I'm totally interested in this because the way I entered the art-world (and continue to stumble through it) is through non-profit little "alternative" spaces where artists often got together to show work without a connection to prestige or fortune:  white-boxes as experimental spaceships, filled with oddness and fever, not built to please, just built to take off and go three or four inches forward.  And when I decided to make art a parallel activity to supporting people with developmental disabilities, "outsider art" became that spaceship, but then again it also became a big black hole. 
 
Identity for "outsider artists" is pretty random and ransacked, based on the market controlled by buyers with good intentions, but also on a concept that artists who are labeled "outsiders" don't have careers, don't have ambition, and that makes them "precious" and "pure."  Still, however, there's those market forces, and in that market the more "precious" and "pure" the artist is (or the artist is seen to be), the more value accrues.  "Outsider artists" shouldn't talk; they should just make cool weird stuff in little romantic hovels, preferably in a sepia-toned, cobwebby Europe in the 1930s or 40s.  That gloss, that sense of majestic "outsiderness," wipes out any sense of equality and inclusion involved.  There are the actual artists with careers and the "outsider" ones who do stuff without thinking about any of that stuff. 
 
And within the context of that pretty reliable binary in steps the sensibility that no one's biography and credentials fucking matter.  How about that?
 
Walls and pedestals displaying art donated to the Goodwill seem like the best next step in trying to unravel all that distinction, all that pomp.
 
While we curate the show (titled "The Goodwill Biennial" debuting in late August), I'll be thinking about all of this, and examining all the exposed ambition and thought and dream involved in the production of art that does not make it, an art disassociated and almost formless, paintings and sculptures and drawings and whatever else populating that universe of amnesia, set aside and bleak, but also waiting to be discovered for exactly what it is.          
 
One of my best experiences in dealing with all of these thoughts in an art-world context came early last year, when we went to New York City to see the retrospective at PS 1 of Mike Kelley's life and work.  Kelley killed himself in 2012, so he made himself kind of gone from the equation from the get-go, and yet suicide probably has made his prices go up, right?  He was famous for being reticent and DIY-difficult, but also for being a totally prolific genius.  His works, resplendent with a Goodwill-harbored sense of the tossed-aside (dirty stuffed animals are one of his main contributions to artistic culture), spoke volumes to me about the desire to escape authorship and bull-shit.  PS 1 was overwrought with Kelley work, sculptures, performances on video, films, drawings, ephemeral collections, a whole suite dedicated to building miniature versions of comic-book kingdoms, all of that stuff and thought presented not as biography exactly, but as production, as manifestations of the obsession to make something, anything, that allows you to escape what you think is going to happen, even if it does (did).
 
Mike Kelley:  "I chose art, not to become successful, because you couldn’t make a living from being an artist at that time.
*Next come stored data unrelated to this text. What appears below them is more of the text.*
(** * react-parcel: the project scaffolder

    A shallow embedding of [src/index.ts] (the command line entry point,
    [validateNpmName] and [run]) and of [create-app] (the helpers
    [isWriteable] and [install], and the orchestrator [createApp] with the
    [rename] callback it hands to the template copier).

    Strings are byte strings: a JavaScript string is represented by the
    bytes of its UTF-8 encoding, which is also what ends up on disk. *)

From Stdlib Require Import ZArith Ascii String List Bool Lia.
From stdpp Require Import gmap strings list fin_maps.
Import ListNotations.

Open Scope string_scope.
Open Scope list_scope.

(** ** Characters and string helpers *)

Definition dquote_char : ascii := ascii_of_nat 34.
Definition backslash_char : ascii := ascii_of_nat 92.
Definition str1 (c : ascii) : string := String c EmptyString.
Definition dquote : string := str1 dquote_char.
Definition LF : string := str1 (ascii_of_nat 10).

(** [Array.prototype.join]: the elements separated by [sep]. *)
Fixpoint join (sep : string) (xs : list string) : string :=
  match xs with
  | [] => EmptyString
  | [x] => x
  | x :: rest => x +:+ sep +:+ join sep rest
  end.

(** ** JavaScript values, as far as the conditions of the program need them *)

Inductive jsval :=
| JsUndefined
| JsNull
| JsBool (b : bool)
| JsNum (n : Z)
| JsStr (s : string)
| JsArr (xs : list string).

(** ECMAScript [ToBoolean]: an object (here: an array) is true whatever it
    holds; a number is false when it is zero; a string when it is empty. *)
Definition ToBoolean (v : jsval) : bool :=
  match v with
  | JsUndefined | JsNull => false
  | JsBool b => b
  | JsNum n => negb (n =? 0)%Z
  | JsStr s => negb (s =? EmptyString)%string
  | JsArr _ => true
  end.

(** The text of a string value. *)
Definition text_of (v : jsval) : string :=
  match v with
  | JsStr s => s
  | _ => EmptyString
  end.

Definition js_length (xs : list string) : jsval := JsNum (Z.of_nat (length xs)).

(** [x || []] for an array that may be missing: a missing one is falsy, an
    array is truthy even when it is empty. *)
Definition or_empty (x : option (list string)) : list string :=
  match x with
  | None => []
  | Some xs => if ToBoolean (JsArr xs) then xs else []
  end.

(** ** The rename callback of the template copy (create-app, lines 142-155)

    The two first [case] labels of the [switch] share one body, which
    prefixes the name with a dot. *)
Definition rename (name : string) : string :=
  if (name =? "gitignore")%string || (name =? "eslintrc")%string
  then "." +:+ name
  else if (name =? "README-template.md")%string
  then "README.md"
  else name.

(** ** [JSON.stringify] with an indentation

    The serialisation algorithm of ECMAScript ([SerializeJSONProperty],
    [SerializeJSONObject], [SerializeJSONArray], [QuoteJSONString]) for the
    values the manifest is made of.  Numbers do not occur in the manifest
    and are left out. *)
Module Json.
It was a profession I chose specifically in order to be a failure."
 
That "failure" I guess is what I'm talking about.  I think Kelley used "failure" as a synonym for "disappearance," that beautiful state of elevated nothingness that allows everyone to actually see the universe without being in it.  "Failure" as a synonym for "art."
 
"The Goodwill Biennial" opens August 28, 2015, reception 6 to 10 pm at Thunder-Sky, Inc. 
 
Mike Kelley banner in the PS 1 2014 show in NYC.